サッカーJ1の磐田に所属していたゴンこと中山雅史選手が、J2の札幌に完全移籍という形で移籍することになりました。
ご存じの通り、中山選手はJリーグの草創期から活躍する人で、磐田のJリーグ(現在のJ1)昇格時から活躍していました。また90年代および2002年の日韓ワールドカップの日本代表として特に1998年の初のワールドカップ出場に導き、日本選手で初めて同大会でゴールを挙げた選手としても有名になりました。
ただ彼を一番有名にしたのは、ビッグマウスでありながら、それが単なるブラフやハッタリとかではなく、行動力が伴ったうえでの発言だったところ。そして大胆不敵かつおちゃめな行動や発言もマスコミによって大きく話題になりました。一時期は、磐田のスポンサーだったネスレ日本(ネスカフェ)・ヤマハ・金鳥のCMキャラとして起用されたこともあります。
しかし近年は、年齢的な衰えと若手の急成長もあって、スタメンを張る機会が減り、今年は3試合(ナビスコカップ・天皇杯・公式戦で1試合ずつ)のみだったと言います。
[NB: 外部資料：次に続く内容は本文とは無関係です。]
(** * Rendezvous: the API-mediation layer of [server.js] and the map midpoint

    A shallow embedding of the request mediation code of the Rendezvous
    backend (rate limiter, session quota, per-service result cache with
    expiry and size-based purge, batch geocoding) and of the midpoint
    computation of the [MapView] component.

    Conventions.
    - [Date.now()] is an integer number of milliseconds; every function that
      reads the clock takes the value read as an argument [now : Z].  All
      counters and timestamps stay far below 2^53, where JavaScript numbers
      are exact integers, so they are modelled in [Z].
    - A JavaScript [Map] iterates in insertion order and [set] on a key that
      is already present keeps the key's position: it is an association list.
    - [handleCachedRequest] is an [async] function with one suspension
      point, [await api.get(apiUrl)].  The code before it and the code after
      it each run without interruption; they are modelled as two functions
      and composed for a call that is answered before anything else runs.
    - Coordinates are IEEE 754 binary64 numbers, as in JavaScript. *)

From Stdlib Require Import ZArith String Ascii Bool Lia List.
From Stdlib Require Import Sorted Permutation.
From Stdlib Require Import PrimFloat.
From Stdlib Require Import QArith Qround Lqa.
Import ListNotations.

#[local] Set Warnings "-inexact-float".

Local Open Scope string_scope.
Local Open Scope Z_scope.

(** ** Data model *)

(** The three services; the strings ['geocoding'], ['places'], ['details']
    that index [cache], [CACHE_EXPIRY], [CACHE_LIMITS] and [requestStats]. *)
Inductive ApiType : Type :=
| geocoding
| places
| details.

(** [response.data]: the parsed JSON body of the provider, of which the code
    inspects only [status]. *)
Record Payload : Type := mkPayload {
  status : string;
  body : string
}.

(** A cached item [{ data, timestamp, lastAccessed }]. *)
Record CacheEntry : Type := mkEntry {
  data : Payload;
  timestamp : Z;
  lastAccessed : Z
}.

(** A JavaScript [Map] from cache key to cached item. *)
Definition JsMap : Type := list (string * CacheEntry).

Fixpoint map_get (k : string) (m : JsMap) : option CacheEntry :=
  match m with
  | [] => None
  | (k', e) :: r => if String.eqb k k' then Some e else map_get k r
  end.

Fixpoint map_set (k : string) (e : CacheEntry) (m : JsMap) : JsMap :=
  match m with
  | [] => [(k, e)]
  | (k', e') :: r =>
      if String.eqb k k' then (k', e) :: r else (k', e') :: map_set k e r
  end.

Fixpoint map_delete (k : string) (m : JsMap) : JsMap :=
  match m with
  | [] => []
  | (k', e') :: r =>
      if String.eqb k k' then r else (k', e') :: map_delete k r
  end.

Definition map_keys (m : JsMap) : list string := map fst m.

(** [const cache = { geocoding: new Map(), places: new Map(), details: new Map() }] *)
Record Cache : Type := mkCache {
  cache_geocoding : JsMap;
  cache_places : JsMap;
  cache_details : JsMap
}.

Definition bucket (type : ApiType) (c : Cache) : JsMap :=
  match type with
  | geocoding => cache_geocoding c
  | places => cache_places c
  | details => cache_details c
  end.

Definition set_bucket (type : ApiType) (m : JsMap) (c : Cache) : Cache :=
  match type with
  | geocoding => mkCache m (cache_places c) (cache_details c)
  | places => mkCache (cache_geocoding c) m (cache_details c)
  | details => mkCache (cache_geocoding c) (cache_places c) m
  end.

Definition empty_cache : Cache := mkCache [] [] [].

(** The tables [CACHE_EXPIRY] (milliseconds) and [CACHE_LIMITS] (entries). *)
Record Config : Type := mkConfig {
  CACHE_EXPIRY : ApiType -> Z;
  CACHE_LIMITS : ApiType -> nat
}.

Definition server_config : Config := {|
  CACHE_EXPIRY := fun type =>
    match type with
    | geocoding => 30 * 60 * 1000
    | places => 15 * 60 * 1000
    | details => 60 * 60 * 1000
    end;
  CACHE_LIMITS := fun type =>
    match type with
    | geocoding => 1000%nat
    | places => 500%nat
    | details => 500%nat
    end
|}.

(** [requestStats]; [count_*] are the fields named after the services. *)
Record RequestStats : Type := mkStats {
  total : Z;
  count_geocoding : Z;
  count_places : Z;
  count_details : Z;
  limit : Z;
  lastReset : Z
}.

Definition count (type : ApiType) (s : RequestStats) : Z :=
  match type with
  | geocoding => count_geocoding s
  | places => count_places s
  | details => count_details s
  end.

(** [requestStats.total++; requestStats[type]++] *)
Definition recordCall (type : ApiType) (s : RequestStats) : RequestStats :=
  let s1 := mkStats (total s + 1) (count_geocoding s) (count_places s)
                    (count_details s) (limit s) (lastReset s) in
  match type with
  | geocoding =>
      mkStats (total s1) (count_geocoding s1 + 1) (count_places s1)
              (count_details s1) (limit s1) (lastReset s1)
  | places =>
      mkStats (total s1) (count_geocoding s1) (count_places s1 + 1)
              (count_details s1) (limit s1) (lastReset s1)
  | details =>
      mkStats (total s1) (count_geocoding s1) (count_places s1)
              (count_details s1 + 1) (limit s1) (lastReset s1)
  end.

(** ** Rate limiter *)

Record RateLimiter : Type := mkLimiter {
  lastGeocodeRequest : Z;
  lastPlacesRequest : Z;
  lastDetailsRequest : Z;
  minInterval : Z
}.

Definition lastRequestOf (type : ApiType) (r : RateLimiter) : Z :=
  match type with
  | geocoding => lastGeocodeRequest r
  | places => lastPlacesRequest r
  | details => lastDetailsRequest r
  end.

(** [rateLimiter.canMakeRequest(type)].  Each [case] of the [switch] reads
    the stored timestamp into [lastRequest] and overwrites it with [now]
    before the interval is compared.  The [default] case is not reachable
    from a value of [ApiType]. *)
Definition canMakeRequest (type : ApiType) (now : Z) (this : RateLimiter)
  : bool * RateLimiter :=
  let '(lastRequest, this') :=
    match type with
    | geocoding =>
        (lastGeocodeRequest this,
         mkLimiter now (lastPlacesRequest this) (lastDetailsRequest this)
                   (minInterval this))
    | places =>
        (lastPlacesRequest this,
         mkLimiter (lastGeocodeRequest this) now (lastDetailsRequest this)
                   (minInterval this))
    | details =>
        (lastDetailsRequest this,
         mkLimiter (lastGeocodeRequest this) (lastPlacesRequest this) now
                   (minInterval this))
    end in
  if now - lastRequest <? minInterval this' then (false, this')
  else (true, this').

Definition initial_rateLimiter : RateLimiter := mkLimiter 0 0 0 100.

(** ** Session quota *)

Definition initial_requestStats (boot : Z) : RequestStats :=
  mkStats 0 0 0 0 50 boot.

(** The process-wide state of [server.js]. *)
Record Server : Type := mkServer {
  cache : Cache;
  requestStats : RequestStats;
  rateLimiter : RateLimiter
}.

Definition initial_server (boot : Z) : Server :=
  mkServer empty_cache (initial_requestStats boot) initial_rateLimiter.

Definition SESSION_WINDOW : Z := 24 * 60 * 60 * 1000.

(** Every numeric field of [requestStats] except [limit] is zeroed, then
    [lastReset] is set to the clock. *)
Definition resetStats (now : Z) (s : RequestStats) : RequestStats :=
  mkStats 0 0 0 0 (limit s) now.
さらに磐田自身J2降格の危機に陥ったことで、更なる若手育成・活用の方針から、中山選手は選手としての戦力外を通告され、スタッフ残留での契約を要請してきました。ところが中山選手は選手としての残量を望んだため、交渉が決裂し磐田を退団。自らが選手協会会長時代に築きあげた合同トライアウトに参加して新チームを探すという皮肉を味わったのは記憶に新しいところでしょう。
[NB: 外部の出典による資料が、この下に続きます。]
(** * Trade simulator: order-book history, cost model and reconnect policy

    A shallow embedding of [MAIN.cpp] and [Trade_simulator.h] (the
    [config.h] of the program).  The C++ [double] is kept abstract behind
    the class [Scalar]; it is instantiated twice, by the IEEE-754 binary64
    numbers of the kernel ([float]) to run the code on concrete inputs, and
    by the real numbers ([R]) to reason about the cost formulas exactly. *)

From Stdlib Require Import ZArith List String Bool Lia.
From Stdlib Require Import Reals Lra.
From Stdlib Require Import Floats.
Import ListNotations.

Set Implicit Arguments.

(** ** The arithmetic of [double] *)

Declare Scope scalar_scope.
Delimit Scope scalar_scope with scalar.

(** The operations of [double] the program uses.  [of_Z] is the conversion
    of an integer, [sqrt] is [std::sqrt]. *)
Class Scalar (T : Type) : Type := {
  of_Z : Z -> T;
  add : T -> T -> T;
  sub : T -> T -> T;
  mul : T -> T -> T;
  div : T -> T -> T;
  neg : T -> T;
  ltb : T -> T -> bool;
  leb : T -> T -> bool;
  sqrt : T -> T
}.

(** [std::exp] of [<cmath>]: the kernel's binary64 has no exponential, so
    it is a class of its own and the binary64 results hold for any [exp]. *)
Class Exponential (T : Type) : Type := { exp : T -> T }.

Infix "+" := add : scalar_scope.
Infix "-" := sub : scalar_scope.
Infix "*" := mul : scalar_scope.
Infix "/" := div : scalar_scope.
Notation "- x" := (neg x) : scalar_scope.
Infix "<?" := ltb : scalar_scope.
Infix "<=?" := leb : scalar_scope.
(** C++ [a > b] and [a >= b] are [b < a] and [b <= a], also on NaN. *)
Notation "x >? y" := (ltb y x) (at level 70) : scalar_scope.
Notation "x >=? y" := (leb y x) (at level 70) : scalar_scope.

(** A decimal literal [n/d] of the source, such as [0.01 = lit 1 100]. *)
Definition lit {T} `{Scalar T} (n d : Z) : T := div (of_Z n) (of_Z d).

(** [std::min(a, b)] is [(b < a) ? b : a]. *)
Definition std_min {T} `{Scalar T} (a b : T) : T :=
  if ltb b a then b else a.

(** What the proofs need of the order: [<] and [<=] exclude each other. *)
Class ScalarOrder (T : Type) `{Scalar T} : Prop := {
  ltb_not_leb : forall a b : T, ltb a b = true -> leb b a = false;
  leb_not_ltb : forall a b : T, leb a b = true -> ltb b a = false
}.
Arguments ScalarOrder T {_}.

(** *** Instance: IEEE-754 binary64 *)

Definition float_of_Z (z : Z) : float :=
  match z with
  | Z0 => PrimFloat.of_uint63 (Uint63.of_Z 0)
  | Zpos _ => PrimFloat.of_uint63 (Uint63.of_Z z)
  | Zneg p => PrimFloat.opp (PrimFloat.of_uint63 (Uint63.of_Z (Zpos p)))
  end.

#[export] Instance Scalar_float : Scalar float := {|
  of_Z := float_of_Z;
  add := PrimFloat.add;
  sub := PrimFloat.sub;
  mul := PrimFloat.mul;
  div := PrimFloat.div;
  neg := PrimFloat.opp;
  ltb := PrimFloat.ltb;
  leb := PrimFloat.leb;
  sqrt := PrimFloat.sqrt
|}.

(** *** Instance: exact real numbers *)

Definition Rltb (x y : R) : bool := if Rlt_dec x y then true else false.
Definition Rleb (x y : R) : bool := if Rle_dec x y then true else false.

#[export] Instance Scalar_R : Scalar R := {|
  of_Z := IZR;
  add := Rplus;
  sub := Rminus;
  mul := Rmult;
  div := Rdiv;
  neg := Ropp;
  ltb := Rltb;
  leb := Rleb;
  sqrt := R_sqrt.sqrt
|}.

#[export] Instance Exponential_R : Exponential R := {| exp := Rtrigo_def.exp |}.

(** ** Data model *)

(** [struct OrderBook]; the time point is a count of clock ticks. *)
Record OrderBook (T : Type) : Type := {
  symbol : string;
  asks : list (T * T);
  bids : list (T * T);
  timestamp : Z
}.

(** A default-constructed [OrderBook]. *)
Definition empty_book {T} : OrderBook T :=
  {| symbol := ""; asks := []; bids := []; timestamp := 0 |}.

(** [struct SimulationResults]. *)
Record SimulationResults (T : Type) : Type := {
  slippage : T;
  fees : T;
  marketImpact : T;
  netCost : T;
  makerTakerRatio : T;
  latency : T
}.

(** [SimulationResults()]: every field is [0.0]. *)
Definition default_results {T} `{Scalar T} : SimulationResults T :=
  {| slippage := of_Z 0; fees := of_Z 0; marketImpact := of_Z 0;
     netCost := of_Z 0; makerTakerRatio := of_Z 0; latency := of_Z 0 |}.

Section Slippage.
Context {T : Type} {HS : Scalar T}.
Local Open Scope scalar_scope.

(** The body of the [for] loop of [CalculateSlippage] over the remaining
    levels, threading [(filled, cost)]; the [break] ends the walk. *)
Fixpoint walk_asks (orderQty : T) (levels : list (T * T)) (filled cost : T)
  : T * T :=
  match levels with
  | [] => (filled, cost)
  | ask :: rest =>
      let price := fst ask in
      let size := snd ask in
      let take := std_min (orderQty - filled) size in
      let cost' := cost + take * price in
      let filled' := filled + take in
      if filled' >=? orderQty then (filled', cost')
      else walk_asks orderQty rest filled' cost'
  end.

(** [CalculateSlippage]; [None] is the access [book.bids[0]] on an empty
    vector, which C++ leaves undefined. *)
Definition CalculateSlippage (orderQty : T) (book : OrderBook T) : option T :=
  match nth_error (bids book) 0 with
  | None => None
  | Some best =>
      let initialPrice := fst best in
      let '(_, cost) := walk_asks orderQty (asks book) (of_Z 0) (of_Z 0) in
      Some ((cost / orderQty) - initialPrice)
  end.
End Slippage.

Section CostModel.
Context {T : Type} {HS : Scalar T} {HE : Exponential T}.
Local Open Scope scalar_scope.

(** [CalculateMarketImpact]: the simplified Almgren-Chriss model. *)
Definition CalculateMarketImpact (orderQty volatility : T) : T :=
  let eta := lit 1 100 in
  let gamma := lit 1 10000 in
  let timeHorizon := lit 1 1 in
  eta * orderQty + gamma * orderQty * orderQty
  + volatility * sqrt orderQty / sqrt timeHorizon.

(** [PredictMakerTakerRatio]: the logistic model. *)
Definition PredictMakerTakerRatio (orderQty volatility : T) : T :=
  of_Z 1 / (of_Z 1 + exp (- (lit 5 1000 * orderQty - lit 1 10 * volatility + of_Z 2))).
End CostModel.

(** ** Configuration ([Trade_simulator.h]) *)

Definition CONFIG_MAX_HISTORY : nat := 1000.
Definition CONFIG_RETRY_INTERVAL : nat := 5.

(** ** Global state, exceptions and effects *)

(** The [std::exception]s the modelled code throws, with their [what()]. *)
Inductive exception : Type :=
| invalid_argument (what : string)
| json_exception (what : string)
| system_error (what : string).

Definition what (e : exception) : string :=
  match e with
  | invalid_argument w | json_exception w | system_error w => w
  end.

(** A line of the log file: its level and its message.  The time stamp
    that [Logger::Log] prints in front of them is left out. *)
Record log_entry : Type := { level : string; message : string }.
(* ================================================================== *)
(** * Last declaration wins *)
(* ================================================================== *)

Section LastWins.

Import StoreSpec.

Lemma overridden_nil name earlier : overridden name [] earlier = earlier.
Proof. reflexivity. Qed.



Lemma last_of_nodup (V : Type) k (l : list (string * V)) :
  NoDup (OD.keys l) -> last_of k l = OD.get k l.
Proof.
  induction l as [|[k' v] l IH]; intros N; simpl; [reflexivity|].
  inversion N; subst. rewrite IH by assumption.
  destruct (String.eqb_spec k' k); [|now destruct (OD.get k l)].
  subst k'. apply get_none_iff in H1. now rewrite H1.
Qed.

(** ** Texts without the empty comment *)





(** ** The properties of a block *)






(** ** One rule receives the properties of a block *)




End LastWins.

Section StoredDeclarations.

Import StoreSpec.







End StoredDeclarations.




(** X1. Every selector returned by [split_selectors] is non-empty and
    carries no white space at its ends; trimming is idempotent. *)
Theorem split_selectors_yields_trimmed_selectors :
  (forall s, strip (strip s) = strip s)
  /\ forall selector,
      Forall (fun sel => is_empty sel = false /\ strip sel = sel)
             (split_selectors selector).
Proof.
  split; [apply strip_strip|].
  intros selector.
  rewrite split_selectors_kept. apply kept_trimmed.
Qed.

(* ================================================================== *)
(** * Splitting what was split *)
(* ================================================================== *)

Section Resplit.

Import ScanSpec.

Lemma read_prev prev prev' c k :
  unescaped prev = unescaped prev' -> Scanner.read prev c k = Scanner.read prev' c k.
Proof. intros H. unfold Scanner.read, Scanner.toggle. now rewrite H. Qed.

Lemma marks_prev prev prev' k s :
  unescaped prev = unescaped prev' ->
  Scanner.marks prev k s = Scanner.marks prev' k s.
Proof.
  intros H. destruct s as [|c s]; [reflexivity|].
  cbn [Scanner.marks]. now rewrite (read_prev _ _ c k H).
Qed.

Lemma marks_app a : forall prev k b,
  Scanner.marks prev k (a ++ b)
  = (Scanner.marks prev k a
     ++ Scanner.marks (last_char prev a) (state_after prev k a) b)%list.
Proof.
  induction a as [|c a IH]; intros prev k b; [reflexivity|].
  cbn [append Scanner.marks last_char state_after app]. now rewrite IH.
Qed.

Lemma state_after_app a : forall prev k b,
  state_after prev k (a ++ b)
  = state_after (last_char prev a) (state_after prev k a) b.
Proof.
  induction a as [|c a IH]; intros prev k b; [reflexivity|].
  cbn [append last_char state_after]. now rewrite IH.
Qed.

Lemma last_char_app a : forall prev b,
  last_char prev (a ++ b) = last_char (last_char prev a) b.
Proof.
  induction a as [|c a IH]; intros prev b; [reflexivity|].
  cbn [append last_char]. now rewrite IH.
Qed.

Lemma unmarked_app a b : unmarked (a ++ b) = (unmarked a ++ unmarked b)%list.
Proof.
  induction a as [|c a IH]; [reflexivity|].
  cbn [append unmarked app]. now rewrite IH.
Qed.

Lemma unmarked_split a : forall prev k b,
  Scanner.marks prev k (a ++ b) = unmarked (a ++ b) ->
  Scanner.marks prev k a = unmarked a
  /\ Scanner.marks (last_char prev a) (state_after prev k a) b = unmarked b.
Proof.
  induction a as [|c a IH]; intros prev k b H; [now split|].
  cbn [append Scanner.marks unmarked last_char state_after] in *.
  injection H as H1 H2. apply IH in H2. destruct H2 as [H2 H3].
  split; [now rewrite H1, H2 | exact H3].
Qed.

Lemma pieces_unmarked s : forall cur m,
  Scanner.pieces cur (unmarked s ++ m) = Scanner.pieces (cur ++ s) m.
Proof.
  induction s as [|c s IH]; intros cur m.
  - cbn [unmarked app]. f_equal. clear. induction cur; simpl; congruence.
  - cbn [unmarked app Scanner.pieces]. rewrite IH. f_equal.
    clear. induction cur; simpl; congruence.
Qed.

(** White space leaves the scanner as it is. *)
Lemma space_is_plain c :
  is_space c = true ->
  is_quote c = false /\ is_opener c = false /\ is_closer c = false
  /\ is_comma c = false /\ Ascii.eqb c backslash = false.
Proof.
  destruct c as [[] [] [] [] [] [] [] []]; intros H;
    try discriminate H; repeat split.
Qed.

Lemma read_space prev c k :
  is_space c = true -> Scanner.read prev c k = k /\ Scanner.split_point c k = false.
Proof.
  intros H. destruct (@space_is_plain c H) as (Q & O & C & M & _).
  unfold Scanner.read, Scanner.toggle, Scanner.nest, Scanner.split_point.
  rewrite Q, O, C, M. simpl. split; [now destruct (Scanner.in_string k) | reflexivity].
Qed.

Lemma blank_scan w : forall prev k,
  blank w = true ->
  unescaped prev = true ->
  Scanner.marks prev k w = unmarked w
  /\ state_after prev k w = k
  /\ unescaped (last_char prev w) = true.
Proof.
  induction w as [|c w IH]; intros prev k B U; [now repeat split|].
  cbn [blank] in B. apply andb_true_iff in B. destruct B as [Hc B].
  destruct (@read_space prev c k Hc) as [R S].
  cbn [Scanner.marks unmarked state_after last_char]. rewrite R, S.
  destruct (IH (Some c) k B) as (M & A & L).
  - simpl. destruct (@space_is_plain c Hc) as (_ & _ & _ & _ & E). now rewrite E.
  - now rewrite M.
Qed.

Lemma lstrip_prefix s : exists w, blank w = true /\ s = w ++ lstrip s.
Proof.
  induction s as [|c s (w & B & E)]; [now exists ""|].
  cbn [lstrip]. destruct (is_space c) eqn:Hc.
  - exists (String c w). cbn [blank append]. rewrite Hc, B. split; [reflexivity|].
    now rewrite <- E.
  - now exists "".
Qed.

Lemma blank_rstrip s : blank s = true -> rstrip s = "".
Proof.
  induction s as [|c s IH]; [reflexivity|].
  cbn [blank rstrip]. intros B. apply andb_true_iff in B. destruct B as [Hc B].
  now rewrite Hc, IH.
Qed.

Lemma rstrip_suffix s : exists w, blank w = true /\ s = rstrip s ++ w.
Proof.
  induction s as [|c s (w & B & E)]; [now exists ""|].
  cbn [rstrip]. destruct (is_space c && is_empty (rstrip s)) eqn:Hc.
  - apply andb_true_iff in Hc. destruct Hc as [Hc He].
    apply is_empty_true in He. rewrite He in E. cbn [append] in E.
    exists (String c s). cbn [blank append]. rewrite Hc. split; [|reflexivity].
    cbn [andb]. now rewrite E.
  - exists w. cbn [append]. split; [exact B | now rewrite <- E].
Qed.

Lemma read_settled prev c k : settled k -> settled (Scanner.read prev c k).
Proof.
  destruct k as [d i q].
  unfold settled, Scanner.read, Scanner.toggle, Scanner.nest. simpl.
  intros S.
  destruct (is_quote c && unescaped prev); destruct i; simpl;
    try destruct (same_quote q c); simpl;
    try destruct (is_opener c); simpl;
    try destruct (is_closer c); simpl;
    intros H; try discriminate H; auto.
Qed.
そして、今回、かねてからオファーのあった熊本と札幌と悩んだ末、今回の発表の通り、札幌への移籍が決まったわけです。
条件面では熊本のほうがよかったとも言われていますが、敢えて札幌にした理由は、設備面のよさがあるとのこと。
記者会見でもおなじみの中山節が炸裂し、凛としながらも時に和気あいあいとしたものになっていました。
札幌か熊本のどちらに移籍しても、彼の熱いハートを表すかのような赤のチームへの移籍になったことでしょう(ちなみに、カズこと三浦知良(かずよし)選手の在籍している横浜FCへの移籍もあったとされる。そこに決まっていれば、古巣のチームと同じ蒼のチームへの移籍になったかもしれない)。
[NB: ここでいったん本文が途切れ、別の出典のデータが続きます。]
Lemma generate_text_raises e st :
  chain_ainvoke W prompt = Raise e → run st = (Raise (logged e), st).
Proof. intros H. by rewrite generate_run, H. Qed.

Lemma generate_nondict v st :
  chain_ainvoke W prompt = Return v → (∀ d, v ≠ JDict d) →
  (run st).1 = Raise TypeError.
Proof.
  intros H Hv. rewrite generate_run, H.
  destruct (post_process_nondict v st Hv) as [-> | ->]; [|done].
  apply image_step_nondict, Hv.
Qed.

Lemma generate_dict d st :
  chain_ainvoke W prompt = Return (JDict d) →
  run st =
  match d !! py "description" with
  | None | Some (JStr _) => image_step W (JDict (cleaned d)) st
  | Some _ => (Raise TypeError, st)
  end.
Proof.
  intros H. rewrite generate_run, H, post_process_dict. unfold cleaned.
  by destruct (d !! py "description") as [[]|].
Qed.

(** On a dictionary the image step returns the dictionary with
    [imageUrl] set, or raises. *)
Lemma image_step_returns d st r st' :
  image_step W (JDict d) st = (Return r, st') →
  ∃ u, r = with_image_url d u.
Proof.
  destruct (d !! py "image_prompt") as [v|] eqn:Hp.
  2:{ rewrite image_step_no_prompt by done. intros [= <- _]. eauto. }
  destruct (as_str v) eqn:Hv.
  2:{ by erewrite image_step_bad_prompt by done. }
  destruct v as [| | | |p| |]; try done.
  destruct (utf8_encode (spec_styled_prompt p)) as [bs|] eqn:Hq.
  2:{ by erewrite image_step_unencodable by done. }
  erewrite image_step_download by done. intros E.
  destruct (download_settled W d
    (pollinations_url (quote_bytes bs) (random_randint W (draws st))
       (os_getenv W (py "POLLINATIONS_API_KEY"))) (after_draw st))
    as [[u Hu]|Hu]; rewrite E in Hu; simpl in Hu; [|done].
  injection Hu as ->. eauto.
Qed.

Lemma image_step_accepted d st :
  quiet W →
  match d !! py "image_prompt" with
  | None => true
  | Some (JStr p) => bool_decide (is_Some (utf8_encode (spec_styled_prompt p)))
  | _ => false
  end = true →
  ∃ r st', image_step W (JDict d) st = (Return r, st').
Proof.
  intros Hquiet.
  destruct (d !! py "image_prompt") as [v|] eqn:Hp.
  2:{ rewrite image_step_no_prompt by done. eauto. }
  destruct v as [| | | |p| |]; try done.
  intros [bs Hq]%bool_decide_eq_true.
  erewrite image_step_download by done.
  destruct (download_returns W d
    (pollinations_url (quote_bytes bs) (random_randint W (draws st))
       (os_getenv W (py "POLLINATIONS_API_KEY"))) (after_draw st) Hquiet)
    as (u & st'' & ->). eauto.
Qed.

Lemma image_step_rejected d st r st' :
  image_step W (JDict d) st = (Return r, st') →
  match d !! py "image_prompt" with
  | None => true
  | Some (JStr p) => bool_decide (is_Some (utf8_encode (spec_styled_prompt p)))
  | _ => false
  end = true.
Proof.
  destruct (d !! py "image_prompt") as [v|] eqn:Hp; [|done].
  destruct (as_str v) eqn:Hv.
  2:{ by erewrite image_step_bad_prompt by done. }
  destruct v as [| | | |p| |]; try done.
  destruct (utf8_encode (spec_styled_prompt p)) as [bs|] eqn:Hq.
  2:{ by erewrite image_step_unencodable by done. }
  intros _. by apply bool_decide_eq_true_2.
Qed.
是非とも札幌でチームカラーに負けない熱いプレーを見せてほしいものです。
ちなみに、札幌にとっては待望の精神的支柱・ベテランの獲得になりました。
札幌はJリーグクラブがほぼ共通にして抱えている経営不振で赤字を出している期間が長かったため、一時期はベテランを放出したり解雇したりして財政面での支出を圧迫していたことがありました。そのため若いチームに生まれ変われたものの、ベテランがいないため、ここぞという時に勝ち越せないというメンタリティの弱さがあったと言われています。そのメンタリティをたたき込むために招へいされたと言ってもいいでしょう。
元々J1を狙えるチーム、いやプレーしていたチームなだけあるので、彼の力は大きいものになるはずです。若手は十分に生かしてほしいものです。
そして、他のJ2チームは、カズと同様、ポテンシャルの高い個人技や洗練されたプレーを試合の中で見習ってほしいと思います。
ところで、かつての栄光とはいえ、こんな素晴らしい選手をJ2で見られるのですから、ある意味幸せです。しかも地元の話で恐縮ですが、J2の岐阜は下手したら映画1本の値段とほぼ変わらない値段(2000円程度)見られるので、非常にオイシイです。こんないい選手が見られるなら、来年は横浜FCと札幌の試合は外せないなと思っています。何とかしてスケジュール合わせよう(笑)。